◆ **Data listing**
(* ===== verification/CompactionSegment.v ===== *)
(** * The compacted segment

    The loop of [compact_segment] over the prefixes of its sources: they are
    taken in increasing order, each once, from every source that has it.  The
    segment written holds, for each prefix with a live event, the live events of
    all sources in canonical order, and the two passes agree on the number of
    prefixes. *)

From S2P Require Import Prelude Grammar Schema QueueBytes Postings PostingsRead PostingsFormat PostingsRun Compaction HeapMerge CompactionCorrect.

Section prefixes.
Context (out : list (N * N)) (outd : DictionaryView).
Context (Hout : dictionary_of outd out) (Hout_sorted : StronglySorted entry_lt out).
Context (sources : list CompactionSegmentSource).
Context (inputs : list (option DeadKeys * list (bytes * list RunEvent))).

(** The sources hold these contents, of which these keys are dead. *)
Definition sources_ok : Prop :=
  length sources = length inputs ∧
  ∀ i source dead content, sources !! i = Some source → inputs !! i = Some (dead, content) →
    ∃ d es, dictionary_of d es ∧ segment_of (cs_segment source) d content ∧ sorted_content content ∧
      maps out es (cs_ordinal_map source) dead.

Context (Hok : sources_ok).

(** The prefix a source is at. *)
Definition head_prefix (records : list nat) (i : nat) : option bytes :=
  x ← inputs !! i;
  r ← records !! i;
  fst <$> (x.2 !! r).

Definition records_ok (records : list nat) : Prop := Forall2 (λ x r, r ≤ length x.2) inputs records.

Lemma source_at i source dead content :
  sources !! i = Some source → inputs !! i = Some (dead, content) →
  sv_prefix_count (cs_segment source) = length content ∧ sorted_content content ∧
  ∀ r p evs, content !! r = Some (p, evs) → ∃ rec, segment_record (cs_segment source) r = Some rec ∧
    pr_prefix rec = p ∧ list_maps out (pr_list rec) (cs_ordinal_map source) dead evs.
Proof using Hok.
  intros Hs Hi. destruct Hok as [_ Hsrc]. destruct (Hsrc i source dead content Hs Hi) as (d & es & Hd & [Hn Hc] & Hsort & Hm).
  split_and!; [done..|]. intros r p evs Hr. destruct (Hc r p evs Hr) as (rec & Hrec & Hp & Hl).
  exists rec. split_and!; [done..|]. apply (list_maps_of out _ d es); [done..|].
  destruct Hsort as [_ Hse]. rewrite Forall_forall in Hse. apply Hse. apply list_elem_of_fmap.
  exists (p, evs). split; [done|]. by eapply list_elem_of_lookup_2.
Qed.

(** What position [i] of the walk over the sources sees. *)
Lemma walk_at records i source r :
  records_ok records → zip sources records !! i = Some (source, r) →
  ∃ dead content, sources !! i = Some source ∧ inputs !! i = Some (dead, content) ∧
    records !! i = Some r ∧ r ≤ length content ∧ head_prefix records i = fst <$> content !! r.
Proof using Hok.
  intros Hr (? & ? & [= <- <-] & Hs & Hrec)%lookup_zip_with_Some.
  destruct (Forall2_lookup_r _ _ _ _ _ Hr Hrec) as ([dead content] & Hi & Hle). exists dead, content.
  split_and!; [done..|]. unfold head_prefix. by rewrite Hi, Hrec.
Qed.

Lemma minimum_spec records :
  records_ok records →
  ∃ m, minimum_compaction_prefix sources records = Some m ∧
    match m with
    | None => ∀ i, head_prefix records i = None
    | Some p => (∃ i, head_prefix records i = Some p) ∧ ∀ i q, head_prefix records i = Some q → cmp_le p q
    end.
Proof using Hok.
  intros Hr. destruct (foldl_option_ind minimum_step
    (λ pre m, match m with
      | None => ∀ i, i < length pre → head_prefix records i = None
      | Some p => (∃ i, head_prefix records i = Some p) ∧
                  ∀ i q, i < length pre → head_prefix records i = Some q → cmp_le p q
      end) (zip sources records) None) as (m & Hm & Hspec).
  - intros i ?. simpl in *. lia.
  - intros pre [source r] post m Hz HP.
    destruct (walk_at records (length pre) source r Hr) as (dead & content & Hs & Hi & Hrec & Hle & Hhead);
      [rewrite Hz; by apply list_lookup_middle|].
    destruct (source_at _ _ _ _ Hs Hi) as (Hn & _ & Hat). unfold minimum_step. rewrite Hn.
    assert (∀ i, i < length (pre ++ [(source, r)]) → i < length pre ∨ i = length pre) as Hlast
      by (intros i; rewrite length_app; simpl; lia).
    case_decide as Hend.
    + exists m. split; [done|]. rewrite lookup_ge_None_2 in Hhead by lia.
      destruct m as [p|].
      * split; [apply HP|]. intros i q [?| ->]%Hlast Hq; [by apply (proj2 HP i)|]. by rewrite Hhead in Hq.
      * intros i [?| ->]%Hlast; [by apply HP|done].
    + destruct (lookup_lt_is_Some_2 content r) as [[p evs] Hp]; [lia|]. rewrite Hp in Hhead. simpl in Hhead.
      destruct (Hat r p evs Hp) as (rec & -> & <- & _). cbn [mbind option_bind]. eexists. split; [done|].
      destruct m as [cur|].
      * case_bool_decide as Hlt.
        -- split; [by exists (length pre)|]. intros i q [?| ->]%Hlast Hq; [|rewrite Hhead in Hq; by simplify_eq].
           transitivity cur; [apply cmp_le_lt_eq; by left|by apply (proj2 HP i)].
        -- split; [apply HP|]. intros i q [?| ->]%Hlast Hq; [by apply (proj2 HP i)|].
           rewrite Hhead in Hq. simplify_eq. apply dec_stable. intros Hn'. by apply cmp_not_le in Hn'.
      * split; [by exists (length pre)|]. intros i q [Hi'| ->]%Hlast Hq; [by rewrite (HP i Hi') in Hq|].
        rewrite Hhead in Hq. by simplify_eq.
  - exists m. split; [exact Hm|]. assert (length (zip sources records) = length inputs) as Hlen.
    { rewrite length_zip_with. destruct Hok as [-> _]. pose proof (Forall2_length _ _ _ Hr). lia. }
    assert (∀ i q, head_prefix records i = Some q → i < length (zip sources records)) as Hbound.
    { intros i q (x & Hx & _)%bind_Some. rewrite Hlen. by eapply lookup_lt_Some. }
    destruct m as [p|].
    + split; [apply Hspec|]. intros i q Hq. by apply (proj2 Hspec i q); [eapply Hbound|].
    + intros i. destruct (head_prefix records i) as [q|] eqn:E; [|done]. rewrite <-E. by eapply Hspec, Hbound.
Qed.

--

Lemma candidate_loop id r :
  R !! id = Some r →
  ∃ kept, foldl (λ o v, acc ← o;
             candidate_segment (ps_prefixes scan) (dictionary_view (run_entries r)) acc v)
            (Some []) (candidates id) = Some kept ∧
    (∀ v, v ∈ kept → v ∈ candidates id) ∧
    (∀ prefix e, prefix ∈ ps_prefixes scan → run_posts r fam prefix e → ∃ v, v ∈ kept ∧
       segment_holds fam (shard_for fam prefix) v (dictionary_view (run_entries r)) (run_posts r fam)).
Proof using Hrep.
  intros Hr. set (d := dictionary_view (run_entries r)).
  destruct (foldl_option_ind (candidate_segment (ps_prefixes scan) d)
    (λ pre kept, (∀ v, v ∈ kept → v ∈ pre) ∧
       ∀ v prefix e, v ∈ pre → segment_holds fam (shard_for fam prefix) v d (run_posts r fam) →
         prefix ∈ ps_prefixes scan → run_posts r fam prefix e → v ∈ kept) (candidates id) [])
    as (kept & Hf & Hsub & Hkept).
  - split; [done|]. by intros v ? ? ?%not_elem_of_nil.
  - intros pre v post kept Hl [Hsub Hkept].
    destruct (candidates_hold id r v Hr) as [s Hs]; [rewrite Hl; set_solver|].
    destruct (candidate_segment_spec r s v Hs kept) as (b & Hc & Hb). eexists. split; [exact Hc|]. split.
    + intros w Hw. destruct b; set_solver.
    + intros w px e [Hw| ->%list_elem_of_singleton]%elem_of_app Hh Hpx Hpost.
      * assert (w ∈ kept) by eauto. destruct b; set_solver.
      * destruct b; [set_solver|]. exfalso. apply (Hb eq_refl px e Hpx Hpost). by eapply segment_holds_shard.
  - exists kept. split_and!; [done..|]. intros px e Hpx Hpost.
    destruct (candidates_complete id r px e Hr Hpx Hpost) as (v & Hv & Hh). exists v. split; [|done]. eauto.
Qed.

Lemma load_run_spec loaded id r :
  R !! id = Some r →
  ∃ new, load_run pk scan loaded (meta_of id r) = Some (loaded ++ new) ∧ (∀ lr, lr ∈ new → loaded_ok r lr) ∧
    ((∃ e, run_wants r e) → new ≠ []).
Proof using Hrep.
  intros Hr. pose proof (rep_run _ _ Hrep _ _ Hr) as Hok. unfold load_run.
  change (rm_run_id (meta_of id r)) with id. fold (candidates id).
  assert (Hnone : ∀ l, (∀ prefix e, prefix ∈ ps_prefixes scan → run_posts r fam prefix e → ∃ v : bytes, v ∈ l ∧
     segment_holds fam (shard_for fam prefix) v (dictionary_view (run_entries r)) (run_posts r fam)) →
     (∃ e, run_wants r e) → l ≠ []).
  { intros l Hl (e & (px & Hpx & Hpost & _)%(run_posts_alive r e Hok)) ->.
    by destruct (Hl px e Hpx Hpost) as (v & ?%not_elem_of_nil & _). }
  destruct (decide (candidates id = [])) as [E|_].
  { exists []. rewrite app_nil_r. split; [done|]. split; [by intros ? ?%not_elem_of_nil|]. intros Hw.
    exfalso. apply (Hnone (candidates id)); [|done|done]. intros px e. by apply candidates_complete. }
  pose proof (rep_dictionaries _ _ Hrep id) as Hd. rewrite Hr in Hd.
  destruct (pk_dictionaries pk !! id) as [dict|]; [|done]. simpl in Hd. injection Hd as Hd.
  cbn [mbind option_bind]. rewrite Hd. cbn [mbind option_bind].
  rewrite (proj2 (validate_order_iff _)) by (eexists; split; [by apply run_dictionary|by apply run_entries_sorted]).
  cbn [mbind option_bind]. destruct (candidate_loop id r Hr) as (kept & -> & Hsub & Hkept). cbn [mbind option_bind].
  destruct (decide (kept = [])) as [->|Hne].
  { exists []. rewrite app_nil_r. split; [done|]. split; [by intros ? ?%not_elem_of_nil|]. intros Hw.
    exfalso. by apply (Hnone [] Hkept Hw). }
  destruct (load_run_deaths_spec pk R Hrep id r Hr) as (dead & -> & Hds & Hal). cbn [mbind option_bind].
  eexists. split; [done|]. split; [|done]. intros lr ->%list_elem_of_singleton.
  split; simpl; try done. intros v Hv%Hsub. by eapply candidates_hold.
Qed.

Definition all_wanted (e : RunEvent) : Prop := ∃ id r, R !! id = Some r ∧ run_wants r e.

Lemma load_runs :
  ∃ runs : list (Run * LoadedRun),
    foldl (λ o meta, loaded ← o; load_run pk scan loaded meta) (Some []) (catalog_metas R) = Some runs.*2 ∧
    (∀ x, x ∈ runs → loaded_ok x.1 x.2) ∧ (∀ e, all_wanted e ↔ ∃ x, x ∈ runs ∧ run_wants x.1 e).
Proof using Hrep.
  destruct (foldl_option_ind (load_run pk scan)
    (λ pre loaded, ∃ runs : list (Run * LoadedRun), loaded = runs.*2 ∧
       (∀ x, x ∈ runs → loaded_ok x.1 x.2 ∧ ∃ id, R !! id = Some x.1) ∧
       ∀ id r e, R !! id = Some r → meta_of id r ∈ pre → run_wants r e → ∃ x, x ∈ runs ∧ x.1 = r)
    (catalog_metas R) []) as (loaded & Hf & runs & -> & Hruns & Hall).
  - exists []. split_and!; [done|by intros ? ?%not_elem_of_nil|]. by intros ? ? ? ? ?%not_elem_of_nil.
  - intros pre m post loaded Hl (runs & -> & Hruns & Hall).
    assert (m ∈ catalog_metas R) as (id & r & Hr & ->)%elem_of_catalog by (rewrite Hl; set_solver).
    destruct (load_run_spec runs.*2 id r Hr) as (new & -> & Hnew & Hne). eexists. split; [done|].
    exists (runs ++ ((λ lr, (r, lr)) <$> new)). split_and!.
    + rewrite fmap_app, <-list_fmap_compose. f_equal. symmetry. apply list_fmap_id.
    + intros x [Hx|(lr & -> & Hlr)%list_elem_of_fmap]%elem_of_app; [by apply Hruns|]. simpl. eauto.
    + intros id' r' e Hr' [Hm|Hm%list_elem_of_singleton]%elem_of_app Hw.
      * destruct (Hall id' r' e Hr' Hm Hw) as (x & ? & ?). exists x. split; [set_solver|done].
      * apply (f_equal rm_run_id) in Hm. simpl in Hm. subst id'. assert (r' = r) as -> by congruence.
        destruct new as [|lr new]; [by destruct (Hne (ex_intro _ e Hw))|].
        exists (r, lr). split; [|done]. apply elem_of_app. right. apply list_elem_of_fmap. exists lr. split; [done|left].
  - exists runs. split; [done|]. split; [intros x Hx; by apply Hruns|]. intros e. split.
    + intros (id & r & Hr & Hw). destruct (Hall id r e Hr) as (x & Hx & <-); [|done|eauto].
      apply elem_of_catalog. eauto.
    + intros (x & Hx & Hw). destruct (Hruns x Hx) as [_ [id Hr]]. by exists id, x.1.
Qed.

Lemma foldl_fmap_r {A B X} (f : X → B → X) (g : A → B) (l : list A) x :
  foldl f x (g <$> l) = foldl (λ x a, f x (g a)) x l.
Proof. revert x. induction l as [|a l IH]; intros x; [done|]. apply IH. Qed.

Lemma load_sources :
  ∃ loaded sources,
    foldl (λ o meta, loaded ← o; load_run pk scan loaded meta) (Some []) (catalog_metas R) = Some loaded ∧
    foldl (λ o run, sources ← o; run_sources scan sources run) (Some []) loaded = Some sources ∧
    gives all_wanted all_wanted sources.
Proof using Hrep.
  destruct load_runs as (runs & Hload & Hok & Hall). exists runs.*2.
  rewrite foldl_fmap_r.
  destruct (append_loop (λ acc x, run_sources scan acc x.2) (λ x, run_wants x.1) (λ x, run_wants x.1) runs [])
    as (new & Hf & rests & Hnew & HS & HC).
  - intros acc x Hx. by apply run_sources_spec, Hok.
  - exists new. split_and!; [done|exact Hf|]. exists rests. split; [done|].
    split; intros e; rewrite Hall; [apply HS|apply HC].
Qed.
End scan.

◆ **What is required**
Would you quote everything above from the line containing "Hr' [Hm|Hm%list_elem_of_singleton]%elem_of_app Hw." down to the line containing "destruct new as"? Include both of those lines and nothing else.

◆ **Your response**
    + intros id' r' e Hr' [Hm|Hm%list_elem_of_singleton]%elem_of_app Hw.
      * destruct (Hall id' r' e Hr' Hm Hw) as (x & ? & ?). exists x. split; [set_solver|done].
      * apply (f_equal rm_run_id) in Hm. simpl in Hm. subst id'. assert (r' = r) as -> by congruence.
        destruct new as [|lr new]; [by destruct (Hne (ex_intro _ e Hw))|].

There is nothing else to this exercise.